The mission went like clockwork, but on the way back over the coast they were hit by enemy fire. The plane spiralled down and Captain Coffee ejected. He landed in the ocean where he was found by enemy forces, almost killed, then taken prisoner.
He was 31 yrs old, a prisoner of war among people his country had been bombing, and a Christian.
For 7 years he endured horrendous torture, squalid condition and ill-health – until he was released at the end of the Vietnam War.
He wrote afterward about his time as a POW:
Christmas 1968 stands out in my memory.
I had never known what real loneliness could be.
I thought about the simplicity of Christ’s birth. Here there was nothing to distract me from the awesomeness of Christmas. No commercialism. No presents. Little food.
I was beginning to appreciate my own spirituality because I had been stripped of everything by which I had measured my identity…rank, uniform, money, family. I realized that although I was hurting and lonely and scared, this might be the most significant Christmas of my life.
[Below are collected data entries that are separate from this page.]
Lemma digits_rest fuel z rest : digits fuel b z rest = digits fuel b z [] ++ rest.
Proof.
  revert z rest. induction fuel as [|fuel IH]; intros z rest; simpl; [done|].
  destruct (z <? b); [done|]. rewrite IH. rewrite (IH _ [_]), <- app_assoc. done.
Qed.

Lemma digits_hex fuel z : Forall hex_digit (digits fuel b z []).
Proof.
  revert z. induction fuel as [|fuel IH]; intros z; simpl; [done|].
  pose proof (Z.mod_pos_bound z b ltac:(lia)) as Hm.
  destruct (digit_ok (z mod b) ltac:(lia)) as [_ Hd].
  assert (Hlast : Forall hex_digit [digit (z mod b)]) by (repeat constructor; by rewrite Hd).
  destruct (z <? b); [done|]. rewrite digits_rest. by apply Forall_app.
Qed.

Lemma digits_read fuel z : 0 <= z < b ^ Z.of_nat fuel -> read b (digits fuel b z []) = z.
Proof.
  revert z. induction fuel as [|fuel IH]; intros z Hz; simpl.
  - rewrite Z.pow_0_r in Hz. by replace z with 0 by lia.
  - pose proof (Z.mod_pos_bound z b ltac:(lia)) as Hm.
    destruct (digit_ok (z mod b) ltac:(lia)) as [Hv _].
    destruct (Z.ltb_spec z b) as [Hlt|Hge].
    + rewrite Z.mod_small in * by lia. unfold read. simpl. rewrite Hv. lia.
    + rewrite Nat2Z.inj_succ, Z.pow_succ_r in Hz by lia.
      assert (Hr : read b (digits fuel b (z / b) []) = z / b).
      { apply IH. split; [apply Z.div_pos; lia|]. apply Z.div_lt_upper_bound; lia. }
      rewrite digits_rest. unfold read in *. rewrite fold_left_app, Hr. simpl. rewrite Hv.
      pose proof (Z.div_mod z b). lia.
Qed.

Lemma width_enough z : 0 <= z -> z < b ^ Z.of_nat (width z).
Proof.
  intros Hz. unfold width. rewrite Nat2Z.inj_succ, Z2Nat.id by apply Z.log2_nonneg.
  destruct (Z.eq_dec z 0) as [->|Hz0]; [by apply Z.pow_pos_nonneg; simpl; lia|].
  apply Z.lt_le_trans with (2 ^ Z.succ (Z.log2 z)); [apply Z.log2_spec; lia|].
  apply Z.pow_le_mono_l. lia.
Qed.

Lemma digits_nonempty fuel z : digits (S fuel) b z [] <> [].
Proof. simpl. destruct (z <? b); [done|]. rewrite digits_rest. by destruct (digits fuel b _ []). Qed.
(* ===== verification/JitDispatch.v ===== *)
(** The trace JIT at run time: when a site is compiled and run, what of the VM goes into
    the slots of a trace and what comes back, and the quantum of a flow under the JIT.
    Models jit/dispatch.rs, jit/module_local.rs and scheduler/jit.rs.

    An [Arc<Chunk>] is compared by its address, which is an argument where a VM's is
    needed; [None] of a dispatch function is a panic, or a crash of native code. *)

From S2P Require Import Prelude Capability F64 Values Isa Verify Sync Quota Native.
From S2P Require Import JitTrace JitCompiler.
From S2P Require JitClif.
From S2P Require Import Vm.

(** [jit/dispatch.rs] [SyncSlotsResult] *)
Inductive SyncSlotsResult := SlotsOk | SlotsDeopt | SlotsUnavailable.
#[export] Instance sync_result_eq_dec : EqDecision SyncSlotsResult.
Proof. solve_decision. Defined.

(** [scheduler/metrics.rs:15-24] [RuntimeMetrics, the JIT counters] *)
Record JitMetrics := mk_jit_metrics {
  jit_compiles : Z;
  jit_compile_failures : Z;
  jit_executions : Z;
  jit_misses : Z;
  jit_deopts : Z }.

#[export] Instance eta_jit_metrics : Eta JitMetrics := fun m =>
  mk_jit_metrics (jit_compiles m) (jit_compile_failures m) (jit_executions m) (jit_misses m)
    (jit_deopts m).

Definition inc (counter : Z) : Z := wrap_u 64 (counter + 1).

(** ** The slots of a trace *)

(** [jit/dispatch.rs:344-349] [sync_slots_from_vm, one register] *)
Definition slot_of (v : Value.t) : option Z :=
  match v with
  | Value.Int i => Some i
  | Value.Bool b => Some (Z.b2z b)
  | Value.Unit => Some 0
  | _ => None
  end.

(** The zip of the slots and the registers: what is written before a deopt stays. *)
Fixpoint sync_registers (slots : list Z) (regs : list Value.t) : SyncSlotsResult * list Z :=
  match slots, regs with
  | slot :: slots', v :: regs =>
    match slot_of v with
    | Some i => let (r, slots'') := sync_registers slots' regs in (r, i :: slots'')
    | None => (SlotsDeopt, slots)
    end
  | _, _ => (SlotsOk, slots)
  end.

Section sync.
Context {H : Type}.
Implicit Type v : Vm H.

(** [jit/dispatch.rs] [sync_slots_from_vm] *)
Definition sync_slots_from_vm v (slots : list Z) : SyncSlotsResult * list Z :=
  match top_registers v with
  | None => (SlotsUnavailable, slots)
  | Some regs => sync_registers slots regs
  end.

Fixpoint write_slots (regs : list Value.t) (slots : list Z) : list Value.t :=
  match regs, slots with
  | _ :: regs, slot :: slots => Value.Int slot :: write_slots regs slots
  | _, _ => regs
  end.

(** [jit/dispatch.rs] [sync_slots_to_vm] *)
Definition sync_slots_to_vm (slots : list Z) : R H unit := fun s =>
  match frames (vm s) with
  | [] => (Some (Err (Fault.Invariant "empty frame stack while syncing slots")), s)
  | f :: rest =>
    (Some (Ok tt),
     mk_state (with_frames (vm s)
       (Frame.with_registers f (write_slots (Frame.registers f) slots) :: rest)) (wld s))
  end.

(** [jit/dispatch.rs] [slot_capacity] *)
Definition slot_capacity v : Z :=
  match map FunctionDef.num_registers (Chunk.functions (chunk v)), current_num_registers v with
  | n :: ns, Some current => Z.max (fold_left Z.max ns n) current
  | n :: ns, None => fold_left Z.max ns n
  | [], Some current => current
  | [], None => 0
  end.

(** ** Native calls *)

(** [jit/dispatch.rs:167-183] [run_compiled_trace, the frame] *)
Definition jit_frame (slots : list Z) (pc budget function register_count : Z) : JitClif.memory :=
  list_to_map
    ([((JitClif.Frame, 0), JitClif.Ptr JitClif.Slots 0);
      ((JitClif.Frame, OFF_REGISTER_COUNT), JitClif.int JitClif.I32 register_count);
      ((JitClif.Frame, OFF_PC), JitClif.int JitClif.I32 pc);
      ((JitClif.Frame, OFF_BUDGET), JitClif.int JitClif.I32 budget);
      ((JitClif.Frame, OFF_FUNCTION), JitClif.int JitClif.I32 function);
      ((JitClif.Frame, OFF_EXIT_KIND), JitClif.int JitClif.I32 0);
      ((JitClif.Frame, OFF_RETURN_REG), JitClif.int JitClif.I32 0);
      ((JitClif.Frame, OFF_CALL_DEPTH), JitClif.int JitClif.I32 0);
      ((JitClif.Frame, OFF_CALL_STACK), JitClif.Ptr JitClif.Stack 0)] ++
     imap (fun i x => ((JitClif.Slots, Z.of_nat i * 8), JitClif.int JitClif.I64 x)) slots ++
     imap (fun i _ => ((JitClif.Stack, Z.of_nat i * 4), JitClif.int JitClif.I32 0))
       (replicate (Z.to_nat (MAX_JIT_CALL_DEPTH * 4)) tt)).

Definition read_cell (m : JitClif.memory) (o : JitClif.object) (ofs : Z) : Z :=
  match m !! (o, ofs) with Some (JitClif.Int _ z) => z | _ => 0 end.

(** A [u32] field. *)
Definition read_field (m : JitClif.memory) (ofs : Z) : Z :=
  wrap_u 32 (read_cell m JitClif.Frame ofs).

Definition read_slots (m : JitClif.memory) (n : nat) : list Z :=
  map (fun i => read_cell m JitClif.Slots (Z.of_nat i * 8)) (seq 0 n).

Definition read_return (m : JitClif.memory) : JitReturn :=
  mk_jit_return (read_field m OFF_EXIT_KIND) (read_field m OFF_PC) (read_field m OFF_RETURN_REG).

Context {M C : Type} `{JitClif.Cranelift TraceKey.t M C}.

(** [jit/dispatch.rs] [run_compiled_trace]: with the slots the trace leaves. *)
Definition run_compiled_trace (entry : C) (slots : list Z) (pc budget function register_count : Z)
  : option (JitReturn * list Z) :=
  (fun m => (read_return m, read_slots m (length slots))) <$>
  JitClif.call_native entry (jit_frame slots pc budget function register_count).

(** [jit/dispatch.rs] [run_compiled_trace_ref] *)
Definition run_compiled_trace_ref (trace : CompiledTrace C) (slots : list Z)
    (pc budget function register_count : Z) : option (JitReturn * list Z) :=
  run_compiled_trace (entry trace) slots pc budget function register_count.

(** [jit/module_local.rs] [with_jit_module]: the thread's module, made at its first use. *)
Definition with_jit_module {A} (tls : option M)
    (f : M -> option (result A CompileError * M)) : option (result A CompileError * option M) :=
  match tls with
  | Some module => (fun r => (fst r, Some (snd r))) <$> f module
  | None =>
    match JitClif.create_module with
    | Err e => Some (Err (Backend e), None)
    | Ok module => (fun r => (fst r, Some (snd r))) <$> f module
    end
  end.

End sync.

(** ** Hot sites *)

Section dispatch.
Context {H M C : Type} `{JitClif.Cranelift TraceKey.t M C} (checks : bool).
Implicit Type s : state H.

Definition count (f : JitMetrics -> JitMetrics) (metrics : option JitMetrics) : option JitMetrics :=
  f <$> metrics.
Definition miss : option JitMetrics -> option JitMetrics := count (fun m => m <| jit_misses ::= inc |>).
Definition compiled : option JitMetrics -> option JitMetrics := count (fun m => m <| jit_compiles ::= inc |>).
Definition failed : option JitMetrics -> option JitMetrics :=
  count (fun m => m <| jit_compile_failures ::= inc |>).
Definition executed : option JitMetrics -> option JitMetrics :=
  count (fun m => m <| jit_executions ::= inc |>).
Definition deopted : option JitMetrics -> option JitMetrics := count (fun m => m <| jit_deopts ::= inc |>).

(** A [JitContext] with its module, and the metrics. *)
Record JitLocal := mk_local {
  jl_context : JitContext C;
  jl_module : M;
  jl_metrics : option JitMetrics }.

(** What one worker thread sees of the shared runtime: the runtime, its own module and the
    metrics. *)
Record JitShared := mk_shared {
  js_runtime : JitRuntime C;
  js_module : option M;
  js_metrics : option JitMetrics }.

(** The native run of a trace for its key. *)
Definition run_entry (code : C) (key : TraceKey.t) (slots : list Z) (budget register_count : Z)
  : option (ExitReason * list Z) :=
  (fun r => (into_reason (fst r), snd r)) <$>
  run_compiled_trace code slots (TraceKey.entry_pc key) budget (TraceKey.function key) register_count.

(** [jit/dispatch.rs] [try_run_hot] *)
Definition try_run_hot (l : JitLocal) (chunk : Chunk.t) (key : TraceKey.t) (slots : list Z)
    (budget register_count : Z) : option (option (ExitReason * list Z) * JitLocal) :=
  let ctx := jl_context l in
  let execute := fun (ctx : JitContext C) module metrics =>
    match ctx_cache ctx !! key with
    | None => Some (None, mk_local ctx module metrics)
    | Some trace =>
      (fun r => (Some r, mk_local ctx module (executed metrics))) <$>
      run_entry (entry trace) key slots budget register_count
    end in
  match ctx_cache ctx !! key with
  | Some _ => execute ctx (jl_module l) (jl_metrics l)
  | None =>
    let (hot_now, hot) := hit (ctx_hot ctx) key (ctx_threshold ctx) in
    let ctx := mk_context (ctx_chunk ctx) (ctx_cache ctx) hot (ctx_threshold ctx) in
    if negb hot_now then Some (None, mk_local ctx (jl_module l) (miss (jl_metrics l)))
    else match compile_trace checks (jl_module l) chunk key with
    | None => None
    | Some (Ok trace, module) =>
      execute (mk_context (ctx_chunk ctx) (<[key := trace]> (ctx_cache ctx)) (ctx_hot ctx)
        (ctx_threshold ctx)) module (compiled (jl_metrics l))
    | Some (Err _, module) => Some (None, mk_local ctx module (failed (jl_metrics l)))
    end
  end.

(** [jit/dispatch.rs] [try_run_hot_runtime]: the recursion is as deep as [fuel]. *)
Fixpoint try_run_hot_runtime (fuel : nat) (j : JitShared) (chunk : Chunk.t) (key : TraceKey.t)
    (slots : list Z) (budget register_count : Z)
  : option (option (ExitReason * list Z) * JitShared) :=
  match fuel with
  | O => None
  | S fuel =>
    match get_trace (js_runtime j) key with
    | Some code =>
      (fun r => (Some r, mk_shared (js_runtime j) (js_module j) (executed (js_metrics j)))) <$>
      run_entry code key slots budget register_count
    | None =>
      let (hot_now, rt) := record_hot_hit (js_runtime j) key in
      if negb hot_now then Some (None, mk_shared rt (js_module j) (miss (js_metrics j)))
      else if get_trace rt key then
        try_run_hot_runtime fuel (mk_shared rt (js_module j) (js_metrics j)) chunk key slots budget
          register_count
      else match with_jit_module (js_module j) (fun m => compile_trace checks m chunk key) with
      | None => None
      | Some (Err _, module) => Some (None, mk_shared rt module (failed (js_metrics j)))
      | Some (Ok trace, module) =>
        try_run_hot_runtime fuel
          (mk_shared (insert_trace rt key trace) module (compiled (js_metrics j)))
          chunk key slots budget register_count
      end
    end
  end.

(** [jit/dispatch.rs] [force_compile] *)
Definition force_compile (l : JitLocal) (chunk : Chunk.t) (key : TraceKey.t)
  : option (result unit CompileError * JitLocal) :=
  let ctx := jl_context l in
  match ctx_cache ctx !! key with
  | Some _ => Some (Ok tt, l)
  | None =>
    match compile_trace checks (jl_module l) chunk key with
    | None => None
    | Some (Ok trace, module) =>
      Some (Ok tt, mk_local (mk_context (ctx_chunk ctx) (<[key := trace]> (ctx_cache ctx))
        (ctx_hot ctx) (ctx_threshold ctx)) module (jl_metrics l))
    | Some (Err e, module) => Some (Err e, mk_local ctx module (jl_metrics l))
    end
  end.

(** ** Exits *)

Notation "'let#' x ':=' m 'in' k" := (r_bind m (fun x => k))
  (at level 10, x pattern, m at level 200, k at level 200).

Definition set_vm_pc (pc : Z) : R H unit := fun s =>
  (Some (Ok tt), mk_state (set_pc (vm s) pc) (wld s)).

(** [jit/dispatch.rs] [apply_exit_to_vm] *)
Definition apply_exit_to_vm (slots : list Z) (exit : ExitReason) : R H (option VmResult.t) :=
  match exit with
  | Return_ return_reg => fun s =>
    match get slots return_reg with
    | None => (None, s)
    | Some x =>
      let value := Value.Int x in
      (let# _ := set_register checks return_reg value in
       let# pc := get_state (fun s => pure_r
         match current_pc (vm s) with Some pc => Ok pc | None => Err empty_stack end) in
       let# _ := set_vm_pc (Z.min (pc + 1) u64_max) in
       return_value checks value) s
    end
  | Trap_ pc =>
    let# _ := set_vm_pc pc in ok_ (Some (VmResult.Trap Fault.DivideByZero))
  | Budget pc | Continue_ pc | Effect pc =>
    let# _ := set_vm_pc pc in
    let# _ := sync_slots_to_vm slots in
    ok_ None
  | Deopt pc => let# _ := set_vm_pc pc in ok_ None
  end.

(** ** Quanta *)

(** The part that [try_jit_step] and [try_jit_step_runtime] share: [hot] runs the trace of
    the site, [deopt] counts a deopt. *)
Definition jit_step {J} (hot : J -> TraceKey.t -> list Z -> Z -> option (option (ExitReason * list Z) * J))
    (deopt : J -> J) (j : J) s : option (option VmResult.t * J * state H) :=
  match current_pc (vm s), current_function checks (vm s), current_num_registers (vm s) with
  | None, _, _ => Some (None, j, s)
  | _, None, _ => None
  | _, _, None => Some (None, j, s)
  | Some pc, Some function, Some register_count =>
    match sync_slots_from_vm (vm s) (replicate (Z.to_nat (slot_capacity (vm s))) 0) with
    | (SlotsUnavailable, _) => Some (None, j, s)
    | (SlotsDeopt, _) => Some (None, deopt j, s)
    | (SlotsOk, slots) =>
      match hot j (TraceKey.mk function (wrap_u 32 pc)) slots register_count with
      | None => None
      | Some (None, j) => Some (None, j, s)
      | Some (Some (exit, slots), j) =>
        match apply_exit_to_vm slots exit s with
        | (None, _) => None
        | (Some (Ok r), s) => Some (r, j, s)
        | (Some (Err fault), s) => Some (Some (VmResult.Trap fault), j, s)
        end
      end
    end
  end.

(** [jit/dispatch.rs] [try_jit_step] *)
Definition try_jit_step (vm_arc : ptr) (l : JitLocal) s (budget : Z)
  : option (option VmResult.t * JitLocal * state H) :=
  if negb (ptr_eq (fst (ctx_chunk (jl_context l))) vm_arc) then Some (None, l, s)
  else jit_step (fun l key slots register_count =>
      try_run_hot (mk_local (jl_context l) (jl_module l) None) (chunk (vm s)) key slots budget
        register_count) (fun l => l) l s.

(** Enough for every recursion when the cache is not poisoned. *)
Definition hot_fuel : nat := 2.

(** [jit/dispatch.rs] [try_jit_step_runtime] *)
Definition try_jit_step_runtime (vm_arc : ptr) (j : JitShared) s (budget : Z)
  : option (option VmResult.t * JitShared * state H) :=
  if negb (matches_chunk (js_runtime j) vm_arc) then Some (None, j, s)
  else jit_step (fun j key slots register_count =>
      try_run_hot_runtime hot_fuel j (chunk (vm s)) key slots budget register_count)
    (fun j => mk_shared (js_runtime j) (js_module j) (deopted (js_metrics j))) j s.

(** [jit/dispatch.rs] [run_vm_with_jit_loop] *)
Fixpoint run_vm_with_jit_loop {J} (try_step : J -> state H -> Z -> option (option VmResult.t * J * state H))
    (remaining : nat) (j : J) s : option VmResult.t * J * state H :=
  match remaining with
  | O => (Some VmResult.Yield, j, s)
  | S later =>
    match try_step j s (Z.of_nat remaining) with
    | None => (None, j, s)
    | Some (Some result, j, s) => (Some result, j, s)
    | Some (None, j, s) =>
      match run checks 1 s with
      | (Some VmResult.Yield, s) => run_vm_with_jit_loop try_step later j s
      | (other, s) => (other, j, s)
      end
    end
  end.

(** [jit/dispatch.rs] [run_vm_with_jit] *)
Definition run_vm_with_jit (vm_arc : ptr) (budget : nat) (l : JitLocal) s
  : option VmResult.t * JitLocal * state H :=
  run_vm_with_jit_loop (try_jit_step vm_arc) budget l s.

(** [jit/dispatch.rs] [run_vm_with_jit_runtime] *)
Definition run_vm_with_jit_runtime (vm_arc : ptr) (budget : nat) (j : JitShared) s
  : option VmResult.t * JitShared * state H :=
  run_vm_with_jit_loop (try_jit_step_runtime vm_arc) budget j s.

(** [scheduler/jit.rs] [run_flow_quantum]: [jit] is [shared.jit], when the runtime has one. *)
Definition run_flow_quantum (vm_arc : ptr) (jit : option JitShared) (budget : nat) s
  : option VmResult.t * option JitShared * state H :=
  match jit with
  | None => let (r, s) := run checks budget s in (r, None, s)
  | Some j => let '(r, j, s) := run_vm_with_jit_runtime vm_arc budget j s in (r, Some j, s)
  end.

(** [scheduler/jit.rs] [new_runtime] *)
Definition new_runtime (chunk : ptr * Chunk.t) (hot_threshold : Z) : JitRuntime C :=
  runtime_new chunk hot_threshold.

End dispatch.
How can a man have the most significant Christmas of his life without family, or friends, or wife, or children, or home, or gifts, or cards, or carols, or celebrations?
What made Captain Gerald Coffee’s Christmas so special?
Gerald Coffee looked to Jesus.
His faith in the living Christ was the powerful Christmas truth that kept him going and made that the most significant Christmas because all there was was Christ.
When life reaches its moment of desperation, our only hope is Christ.
Christianity is not about how to be a good person or how to improve your manners, it’s about Christ.
Christianity is the momentous news that God the Son was born of a virgin to save a lost world, full of lost people held captive by their own sin.
*Thanks to John MacArthur for drawing my attention to the Captain Gerald Coffee story in a sermon preached many years ago.